Becoming a bus driver…100 years ago!

bus driver training

Everyone at London Transport Museum is getting excited about the restoration of the B-type bus. It will be some sight to see it driving the streets of London, and northern France and Belgium, to commemorate the beginning of the First World War. Bus drivers today require special licenses, but what was the situation over a century ago when B2737 was new in public service?

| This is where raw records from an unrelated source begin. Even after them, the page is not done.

Lemma replace_nothing (o : ascii) (old new s : string) :
  lacks o s = true -> str_replace (String o old) new s = s.
Proof.
  unfold str_replace. induction s as [|c s IH]; [reflexivity|].
  cbn [lacks]. intros H. apply andb_true_iff in H as [Hc Hs].
  apply negb_true_iff in Hc. cbn [replace_from String.prefix].
  destruct (Ascii.ascii_dec o c) as [->|_]; [by rewrite Ascii.eqb_refl in Hc|].
  by rewrite (IH Hs).
Qed.

Lemma replace_first (o : ascii) (old new a s : string) :
  lacks o a = true ->
  str_replace (String o old) new (a +:+ String o old +:+ s)
  = a +:+ new +:+ str_replace (String o old) new s.
Proof.
  unfold str_replace. induction a as [|c a IH]; intros H.
  - rewrite !append_nil, append_cons. cbn [replace_from].
    assert (String.prefix (String o old) (String o (old +:+ s)) = true) as ->.
    { apply prefix_app. exists s. by rewrite append_cons. }
    cbn [String.length]. rewrite Nat.sub_1_r. cbn [Nat.pred].
    by rewrite replace_from_skip.
  - cbn [lacks] in H. apply andb_true_iff in H as [Hc Ha].
    apply negb_true_iff in Hc. rewrite !(append_cons c).
    cbn [replace_from String.prefix].
    destruct (Ascii.ascii_dec o c) as [->|_]; [by rewrite Ascii.eqb_refl in Hc|].
    by rewrite (IH Ha).
Qed.

(** *** The converter *)

(** X19: the converter and the API agree on where a table lives.  For a
    table name without dot, slash or the letter g, the object
    epa_ghg_tables_csvs/ghg.<name>.csv is listed under that very name, and
    the key its Parquet file is uploaded to is the key [get_local_parquet]
    downloads when S3_PREFIX is the converter's prefix without its final
    slash, as the converter tells its user to set it. *)
Theorem converted_table_is_found (table_name : string) (size : Z) (stamp : string)
    (Hplain : lacks "." table_name && lacks "g" table_name && lacks "/" table_name
              = true) :
  let key := CSV_PREFIX +:+ "ghg." +:+ table_name +:+ ".csv" in
  list_csv_files [[ {| Key := key; Size := size; LastModified := stamp |} ]]
  = [ {| cf_key := key; cf_table_name := table_name; cf_size := size |} ]
  /\ parquet_key table_name = s3_key_of (rstrip_slash PARQUET_PREFIX) table_name.
Proof.
  apply andb_true_iff in Hplain as [Hplain Hslash].
  apply andb_true_iff in Hplain as [Hdot Hg].
  cbn zeta. split; [|reflexivity].
  unfold list_csv_files. cbn [flat_map Key Size]. rewrite !app_nil_r.
  assert (endswith (CSV_PREFIX +:+ "ghg." +:+ table_name +:+ ".csv") ".csv" = true) as ->.
  { apply endswith_spec. exists (CSV_PREFIX +:+ "ghg." +:+ table_name).
    by rewrite !append_assoc. }
  assert (last_segment (CSV_PREFIX +:+ "ghg." +:+ table_name +:+ ".csv")
          = "ghg." +:+ table_name +:+ ".csv") as ->.
  { unfold last_segment.
    change (CSV_PREFIX +:+ "ghg." +:+ table_name +:+ ".csv")
      with ("epa_ghg_tables_csvs" +:+ String "/" ("ghg." +:+ table_name +:+ ".csv")).
    rewrite split_on_app by reflexivity.
    rewrite split_on_lacks; [reflexivity|].
    by rewrite !lacks_app, Hslash. }
  assert (str_replace "ghg." "" ("ghg." +:+ table_name +:+ ".csv")
          = table_name +:+ ".csv") as ->.
  { pose proof (replace_first "g" "hg." "" "" (table_name +:+ ".csv") eq_refl) as H.
    rewrite !append_nil in H. rewrite H.
    apply replace_nothing. by rewrite lacks_app, Hg. }
  assert (str_replace ".csv" "" (table_name +:+ ".csv") = table_name) as ->.
  { rewrite <- (append_nil_r (table_name +:+ ".csv")), append_assoc.
    rewrite (replace_first "." "csv" "" table_name "" Hdot).
    by rewrite append_nil, append_nil_r. }
  reflexivity.
Qed.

For ordinary vehicles, driving licences were introduced courtesy of the Motor Car Act in 1903. Initially issued by County authorities, it was not until 1930 that they were accompanied by competency tests. However, prospective bus drivers had to complete an extensive programme of training and testing before they were allowed on the road.

Predictably, if you wanted to drive a bus you had to fulfil the criteria for an ordinary driving licence. For example, any applicant had to be a minimum age of 21 years, have a certificate of good conduct for the preceding three years, and provide a medical certificate of personal fitness. It was down to the particular bus companies to enforce more stringent rules to assist with selection. London General Omnibus Company enforced a number of supplementary rules. It raised the minimum age, extended the good conduct requirements to five years, selected married men in preference to single men and selected men with previous driving experience in the streets of London.

Applications were made by letter and likely candidates were interviewed. If a candidate did not already possess an ordinary driving licence he was required to obtain one immediately. Subject to a successful medical, the applicant travelled down to Scotland Yard to apply for a Stage Carriage Licence (to supplement the ordinary driving licence).  The police, in turn, required the equivalent of a P45 and two references.

Once these requirements were successfully negotiated, the candidate would finally go to a garage for training. However, there was still no guarantee of a job afterwards and he did not get paid. Training was spread over about five weeks, with a combination of practical and theoretical teaching. Prospective drivers learned about mechanics, road rules and driving in different environments. Once trained, drivers took police tests and the Public Carriage Licence test. If successful, the driver was finally allotted to a garage for employment where he continued to train and learn.